- _About this task_
Your reply should hold only the lines from the records below where "Proof" occurs.

- _Records shown_
(* ===== verification/Store.v ===== *)
(** * The key space ([commands/data_types.rs], [StoreValue] and [StoreItem])

    The values a key can hold, the key space, the shapes of the replies the
    command handlers build, and the iteration order of hash tables. *)

From S2P Require Import Prelude Text Float64 Resp CmdBuilder Bitmap BTree SortedSet.

(** ** Values *)

(** A stream: entries by id. *)
Definition Stream : Type := BTreeMap (Z * Z) (list string).

Inductive StoreValue : Type :=
| Str (s : string)
| List (l : list string)
| SetV (s : gset string)
| ZSet (s : SortedSet.t)
| Hash (h : gmap string string)
| StreamV (b : Stream)
| VectorSet (s : string)
| BitmapV (map : bytes)
| NoneV.

Definition get_type (v : StoreValue) : string :=
  match v with
  | Str _ => "string"
  | List _ => "list"
  | SetV _ => "set"
  | ZSet _ => "zset"
  | Hash _ => "hash"
  | StreamV _ => "stream"
  | VectorSet _ => "vectorset"
  | BitmapV _ => "bitmap"
  | NoneV => "none"
  end.

Record StoreItem := item { value : StoreValue; expired_at : option Z }.

(** [HashMap<String, StoreItem>]. *)
Abbreviation Data := (gmap string StoreItem) (only parsing).

(** [data.get(&key)], [entry(key).or_insert(new)]. *)
Definition or_insert (data : Data) (key : string) (new : StoreItem) : Data * StoreItem :=
  match data !! key with
  | Some i => (data, i)
  | None => (<[key := new]> data, new)
  end.

(** Writing through the [&mut StoreValue] of an entry. *)
Definition set_value_of (data : Data) (key : string) (i : StoreItem) (v : StoreValue) : Data :=
  <[key := item v (expired_at i)]> data.

(** ** Replies *)
Definition Reply : Type := Result CustomError (option RespType).

Definition response_ok : option RespType := Some (SimpleStr (Some "OK")).
Definition null_bulk : RespType := BulkStr 0 None.
Definition empty_array : RespType := Array 0 (Some []).
Definition null_array : RespType := Array 0 None.

(** [RespType::Array { length, value: None }] followed by [add_item]s. *)
Definition build_array (length : Z) (items : list RespType) : RespType :=
  fold_left add_item items (Array length None).

(** The same from [value: Some(VecDeque::new())]. *)
Definition build_array_some (length : Z) (items : list RespType) : RespType :=
  fold_left add_item items (Array length (Some [])).

Lemma add_items n v items :
  fold_left add_item items (Array n (Some v)) = Array n (Some (v ++ items)).
Proof.
  revert v. induction items as [|x items IH]; intros v; cbn; [by rewrite app_nil_r|].
  rewrite IH. by rewrite <- app_assoc.
Qed.

Lemma build_array_some_eq n items : build_array_some n items = Array n (Some items).
Proof. apply add_items. Qed.

Lemma build_array_cons n x items : build_array n (x :: items) = Array n (Some (x :: items)).
Proof. unfold build_array. cbn. by rewrite add_items. Qed.

Lemma build_array_nil n : build_array n [] = Array n None.
Proof. reflexivity. Qed.

Definition unsupported (key : string) : CustomError :=
  UnsupportedCmd ("Unsupported command " +:+ key).
Definition wrong_type : CustomError := UnprocessableError "Wrong type".
Definition wrong_data_type : CustomError := UnprocessableError "Wrong data type".

(** ** Iteration order of hash tables

    [HashMap] and [HashSet] iterate in an unspecified order: any permutation of
    the entries. Theorems hold for every order; examples use the order of the
    keys. *)

Class HashOrder := {
  hash_order : forall {A : Type}, list A -> list A;
  hash_order_perm : forall A (l : list A), hash_order l ≡ₚ l;
}.

Definition iter_map `{HashOrder} {K A} `{Countable K} (m : gmap K A) : list (K * A) :=
  hash_order (map_to_list m).

Definition iter_set `{HashOrder} {K} `{Countable K} (s : gset K) : list K :=
  hash_order (elements s).

Lemma elem_of_iter_set `{HashOrder} {K} `{Countable K} (s : gset K) x : x ∈ iter_set s <-> x ∈ s.
Proof. unfold iter_set. rewrite hash_order_perm. apply elem_of_elements. Qed.

Lemma NoDup_iter_set `{HashOrder} {K} `{Countable K} (s : gset K) : NoDup (iter_set s).
Proof. unfold iter_set. rewrite hash_order_perm. apply NoDup_elements. Qed.

Lemma elem_of_iter_map `{HashOrder} {K A} `{Countable K} (m : gmap K A) k a :
  (k, a) ∈ iter_map m <-> m !! k = Some a.
Proof. unfold iter_map. rewrite hash_order_perm. apply elem_of_map_to_list. Qed.

(** The order the examples use. *)
Definition key_order : HashOrder := {| hash_order _ l := l; hash_order_perm _ l := reflexivity l |}.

- _Reply_
Proof.
Proof. apply add_items. Qed.
Proof. unfold build_array. cbn. by rewrite add_items. Qed.
Proof. reflexivity. Qed.
Proof. unfold iter_set. rewrite hash_order_perm. apply elem_of_elements. Qed.
Proof. unfold iter_set. rewrite hash_order_perm. apply NoDup_elements. Qed.
Proof. unfold iter_map. rewrite hash_order_perm. apply elem_of_map_to_list. Qed.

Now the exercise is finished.